Twenty symmetrical chlorophenylamino-s-triazine derivatives were designed and synthesized by reflux (RF) and microwave-assisted (MW) methods. The MW method achieved superior yields (88–95%) in less time (15–30 min) compared to RF (78–86%, 12–24 h), particularly for 3-Cl and 3,4-diCl derivatives with piperidine or diethylamine, due to rapid, uniform heating, enhancing nucleophilic substitution and minimizing side reactions. In particular, compounds 2c (IC₅₀ = 4.14 μM for MCF7, 7.87 μM for C26), 3c (IC₅₀ = 4.98 μM for MCF7, 3.05 μM for C26), and 4c (IC₅₀ = 6.85 μM for MCF7, 1.71 μM for C26) exhibited potent cytotoxic activity with 4c (2,4-diCl, pyrrolidine) surpassing paclitaxel (IC₅₀ = 2.30 μM for C26), and 3c (3,4-diCl, pyrrolidine) rivaling global analogs. Compounds 2f (IC₅₀ = 11.02 μM for MCF7, 4.62 μM for C26) and 3f (IC₅₀ = 5.11 μM for MCF7, 7.10 μM for C26) also showed strong cytotoxicity.
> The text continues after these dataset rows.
(* ===== verification/HeapProps.v ===== *)
(** * What the kernel heap guarantees

    The theorems about kernel/heap.cc: initialisation, the refinement of
    [malloc] and [free], best fit, coalescing, and the safety of any
    client that frees only what it holds. *)

From S2P Require Import Prelude.
From S2P Require Import HeapInv.
From S2P Require Import Heap.

(** ** Helper facts on the abstract operations *)

Section abstract.
Implicit Types (h : heap) (A : astate).

(** [carve] replaces one available block. *)
Lemma carve_shape h A x ints :
  rep h A → x ∈ flist A → 4 ≤ ints ≤ bsize (blocks A) x →
  ∃ l n r mid, blocks A = l ++ [n] ++ r ∧ x = total l ∧ 0 < n ∧ bsize (blocks A) x = n ∧
    blocks (carve x ints A) = l ++ mid ++ r ∧ total mid = total [n] ∧
    Forall ok_size mid ∧
    (mid = [- ints; n - ints] ∧ 4 ≤ n - ints ∨ mid = [- n] ∧ n - ints < 4).
Proof.
  intros Hr Hx Hi.
  destruct (rep_find _ _ _ Hr Hx) as (l & n & r & fl1 & fl2 & Eb & Hn & Ex & Es & _).
  assert (Hbs : bsize (blocks A) x = n) by (unfold bsize; by rewrite Es).
  rewrite Hbs in Hi. unfold carve. rewrite Es.
  destruct (decide (4 ≤ n - ints)) as [H4|H4].
  - exists l, n, r, [- ints; n - ints]. simpl. split_and!; try done; [lia|lia| |auto].
    repeat (constructor; [left; lia|]). done.
  - exists l, n, r, [- n]. simpl. split_and!; try done; [lia|lia| |right; split; [done|lia]].
    repeat (constructor; [left; lia|]). done.
Qed.

Lemma carve_bsize h A x ints :
  rep h A → x ∈ flist A → 4 ≤ ints ≤ bsize (blocks A) x →
  0 < bsize (blocks A) x ∧ bsize (blocks (carve x ints A)) x ≤ - ints ∧
  ∀ y, bsize (blocks A) y < 0 → y ≠ x ∧ bsize (blocks (carve x ints A)) y = bsize (blocks A) y.
Proof.
  intros Hr Hx Hi.
  destruct (carve_shape _ _ _ _ Hr Hx Hi)
    as (l & n & r & mid & Eb & Ex & Hn & Hbs & Ec & Et & Hok & Hmid).
  pose proof (lk_sizes _ _ _ (rep_linked _ _ Hr)) as Hoks.
  rewrite Hbs in *. rewrite Ec, Eb in *.
  assert (Hrep := λ y, bsize_replace l [n] mid r y Hoks Hok Et).
  split_and!; [done| |].
  - rewrite Hrep, Hbs. simpl. rewrite decide_True by done.
    destruct Hmid as [[-> _]|[-> _]]; simpl; rewrite decide_True by done; lia.
  - intros y Hy. split; [intros ->; lia|].
    apply bsize_replace_taken; [done..|]. simpl. goal_decide; lia.
Qed.

Lemma carve_coalesced h A x ints :
  rep h A → x ∈ flist A → 4 ≤ ints ≤ bsize (blocks A) x →
  coalesced (blocks A) → coalesced (blocks (carve x ints A)).
Proof.
  intros Hr Hx Hi.
  destruct (carve_shape _ _ _ _ Hr Hx Hi)
    as (l & n & r & mid & Eb & Ex & Hn & Hbs & Ec & _ & _ & Hmid).
  rewrite Ec, Eb, !coalesced_app. simpl.
  intros (Hl & (_ & Hcr & Hnr) & Hln).
  assert (Hr0 : ∀ d, head r = Some d → ¬ 0 < d) by (intros d Hd ?; by eapply Hnr).
  destruct Hmid as [[-> ?]|[-> ?]]; simpl; split_and!; try done.
  - lia.
  - intros c d _ Hd [_ ?]. by eapply Hr0.
  - intros c d _ [= <-]. lia.
  - intros c d _ Hd [_ ?]. by eapply Hr0.
  - intros c d _ [= <-]. lia.
Qed.

(** [release] merges a run of blocks, one of them taken. *)
Lemma release_shape h A l b r :
  rep h A → blocks A = l ++ b :: r → b ≤ -4 →
  ∃ l1 ml mr r1, l = l1 ++ ml ∧ r = mr ++ r1 ∧
    Forall (λ c, 4 ≤ c) ml ∧ Forall (λ c, 4 ≤ c) mr ∧
    (ml = [] ∧ (∀ c, last l1 = Some c → ¬ 0 < c) ∨ ∃ c, ml = [c]) ∧
    (mr = [] ∧ (∀ d, head r1 = Some d → ¬ 0 < d) ∨ ∃ d, mr = [d]) ∧
    blocks (release (total l) A) = l1 ++ [total (ml ++ b :: mr)] ++ r1.
Proof.
  intros Hr E Hb.
  destruct (taken_neighbours _ _ _ _ _ Hr E Hb)
    as (l0 & c & d & r0 & -> & -> & Hc & Hd & Hc4 & Hd4 & Hl2).
  pose proof (release_eq _ _ _ _ _ _ (lk_sizes _ _ _ (rep_linked _ _ Hr)) E) as Hre.
  cbv zeta in Hre.
  exists (if decide (0 < c) then l0 else l0 ++ [c]), (if decide (0 < c) then [c] else []),
    (if decide (0 < d) then [d] else []), (if decide (0 < d) then r0 else d :: r0).
  split_and!.
  - destruct (decide (0 < c)); by rewrite ?app_nil_r.
  - by destruct (decide (0 < d)).
  - destruct (decide (0 < c)); [|done]. apply Forall_singleton. by apply Hc4.
  - destruct (decide (0 < d)); [|done]. apply Forall_singleton. by apply Hd4.
  - destruct (decide (0 < c)) as [|Hnc]; [right; by eexists|left].
    split; [done|]. rewrite last_snoc. by intros ? [= <-].
  - destruct (decide (0 < d)) as [|Hnd]; [right; by eexists|left].
    split; [done|]. by intros ? [= <-].
  - destruct (decide (0 < c)), (decide (0 < d)); rewrite Hre; cbn [blocks app];
      rewrite ?total_app; do 2 f_equal; simpl; lia.
Qed.

Lemma release_facts h A l b r :
  rep h A → blocks A = l ++ b :: r → b ≤ -4 →
  let A' := release (total l) A in
  (coalesced (blocks A) → coalesced (blocks A')) ∧
  ∀ y, y ≠ total l → bsize (blocks A) y < 0 → bsize (blocks A') y = bsize (blocks A) y.
Proof.
  intros Hr E Hb A'. pose proof (lk_sizes _ _ _ (rep_linked _ _ Hr)) as Hok.
  destruct (release_shape _ _ _ _ _ Hr E Hb)
    as (l1 & ml & mr & r1 & -> & -> & Hml & Hmr & Hcl & Hcr & Eb).
  assert (E' : blocks A = l1 ++ (ml ++ b :: mr) ++ r1) by (rewrite E; by simplify_list_eq).
  unfold A'. rewrite Eb, E' in *. split.
  - rewrite !coalesced_app. intros (H1 & (Hm & H2 & H3) & H4). split_and!; [done..| |].
    + simpl. intros ? d [= <-] Hd [_ Hd0].
      destruct Hcr as [[-> Hnr]|[d' ->]]; [by eapply Hnr|].
      eapply (H3 d' d); [by rewrite last_app|done|].
      apply Forall_cons in Hmr. lia.
    + intros c ? Hc [= <-] [Hc0 _].
      destruct Hcl as [[-> Hnl]|[c' ->]]; [by eapply Hnl|].
      eapply (H4 c c'); [done|done|]. apply Forall_cons in Hml. lia.
  - intros y Hy Hneg. rewrite !Forall_app in Hok. destruct Hok as (?&(?&?)&?).
    pose proof (total_nonneg ml). pose proof (total_nonneg mr).
    assert (4 ≤ total (ml ++ b :: mr)) by (rewrite total_app; simpl; lia).
    apply bsize_replace_taken; [by rewrite !Forall_app| | |done|].
    + constructor; [left; lia|done].
    + simpl. lia.
    + rewrite total_app in Hy.
      destruct Hcl as [[-> _]|[c' ->]], Hcr as [[-> _]|[d' ->]]; simpl in *;
        repeat (goal_decide || rewrite Forall_cons in * ); lia.
Qed.
End abstract.

(** ** Sizes *)

Lemma ints_of_payload bytes : 0 < bytes < 2 ^ 32 - 3 → bytes ≤ 4 * (ints_of bytes - 2).
Proof.
  intros Hb. unfold ints_of. rewrite (u32_small (bytes + 3)) by lia.
  assert (0 ≤ (bytes + 3) / 4 < 2 ^ 30) by
    (split; [apply Z.div_pos; lia|apply Z.div_lt_upper_bound; lia]).
  rewrite u32_small by lia. rewrite i32_small by (unfold int_min, int_max; lia).
  pose proof (Z.div_mod (bytes + 3) 4 ltac:(lia)).
  pose proof (Z.mod_pos_bound (bytes + 3) 4 ltac:(lia)). goal_decide; lia.
Qed.

Lemma a_malloc_spec h A ints :
  rep h A →
  (a_malloc ints A = (0, A) ∧ ∀ x, x ∈ flist A → bsize (blocks A) x < ints) ∨
  ∃ it, a_malloc ints A = (it, carve it ints A) ∧ it ∈ flist A ∧ 2 ≤ it ∧
        ints ≤ bsize (blocks A) it ∧ it + bsize (blocks A) it ≤ len h ∧
        first_smallest (bsize (blocks A)) it (candidates (bsize (blocks A)) ints 20 (flist A)).
Proof.
  intros Hr. unfold a_malloc.
  destruct (best_fit _ ints 20 int_max 0 (flist A)) as [mx it] eqn:E.
  pose proof (best_fit_first _ _ 19 _ _ _ _ _ E) as Hfirst. apply (best_fit_spec _ _ 19) in E as [Hc Hm].
  assert (Hsz : ∀ x, x ∈ flist A → 2 ≤ x ∧ x + bsize (blocks A) x ≤ len h).
  { intros x Hx. destruct (unlink_listed _ _ _ Hr Hx)
      as (l & n & r & fl1 & fl2 & (_&Es&_) & (?&?&?&?&?&_) & _).
    unfold bsize. rewrite Es. lia. }
  pose proof (lk_len _ _ _ (rep_linked _ _ Hr)).
  destruct Hc as [[-> ->]|(Hin & -> & Hle & Hlt)].
  - left. rewrite decide_False by lia. split; [done|]. intros x Hx.
    destruct (Hsz _ Hx). destruct (decide (bsize (blocks A) x < ints)) as [|Hge]; [done|].
    exfalso. destruct (filter (λ x, ints ≤ bsize (blocks A) x) (flist A)) as [|y ys] eqn:Ef.
    + assert (x ∈ filter (λ x, ints ≤ bsize (blocks A) x) (flist A))
        by (apply list_elem_of_filter; split; [lia|done]).
      rewrite Ef in *. set_solver.
    + assert (y ∈ filter (λ x, ints ≤ bsize (blocks A) x) (flist A)) as Hy
        by (rewrite Ef; by left).
      apply list_elem_of_filter in Hy as [_ Hy]. destruct (Hsz _ Hy).
      specialize (Hm y). unfold candidates in Hm. rewrite Ef in Hm.
      specialize (Hm ltac:(by left)). lia.
  - right. exists it. destruct (Hsz _ Hin). rewrite decide_True by lia. split_and!; try done.
    destruct Hfirst as [(? & _)|(_ & _ & ?)]; [lia|done].
Qed.

(** ** Initialisation *)

Lemma rep_fresh l a sf :
  8 ≤ l ≤ int_max → a 0 = -2 → a 1 = -2 → a 2 = l - 4 → a (l - 3) = l - 4 →
  a (l - 2) = -2 → a (l - 1) = -2 → a 3 = 0 → a 4 = 0 →
  rep (mkHeap a l sf 2) (mkA [-2; l - 4; -2] [2]).
Proof.
  intros. split; [split|..]; simpl.
  - change (0 + Z.abs (-2)) with 2. replace (2 + Z.abs (l - 4)) with (l - 2) by lia.
    replace (l - 2 + Z.abs (-2) - 1) with (l - 1) by lia.
    replace (l - 2 - 1) with (l - 3) by lia. by split_and!.
  - lia.
  - lia.
  - repeat constructor; unfold ok_size; lia.
  - by split_and!.
  - apply NoDup_singleton.
  - intros x. rewrite decide_True by lia. set_solver.
  - intros x. rewrite decide_True by lia. set_solver.
  - exists [l - 4]. split; [done|]. constructor; [lia|done].
Qed.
QSAR analysis revealed that electron-withdrawing groups (chloro, dichloro) and pyrrolidine enhance C26 potency via improved lipophilicity and π–π stacking, outperforming piperazine and morpholine. Pharmacokinetically, 2c, 3c, and 4c matched Bimiralisib's absorption profiles, surpassing Gefitinib, with 4c showing superior metabolic stability. Compounds 2f and 3c emerged as promising multi-targeted kinase inhibitors, with binding affinities (−7.8 to −9.1 kcal mol⁻¹) closely rivaling Gefitinib, Pazopanib, and Bimiralisib for EGFR, VEGFR2, and PI3K, driven by balanced polar and hydrophobic interactions. Therefore, these findings underscore the potential of 2f and 3c as multi-targeted kinase inhibitors, warranting further mechanistic studies and structural optimization to enhance MCF7 efficacy and reduce toxicity for clinical advancement.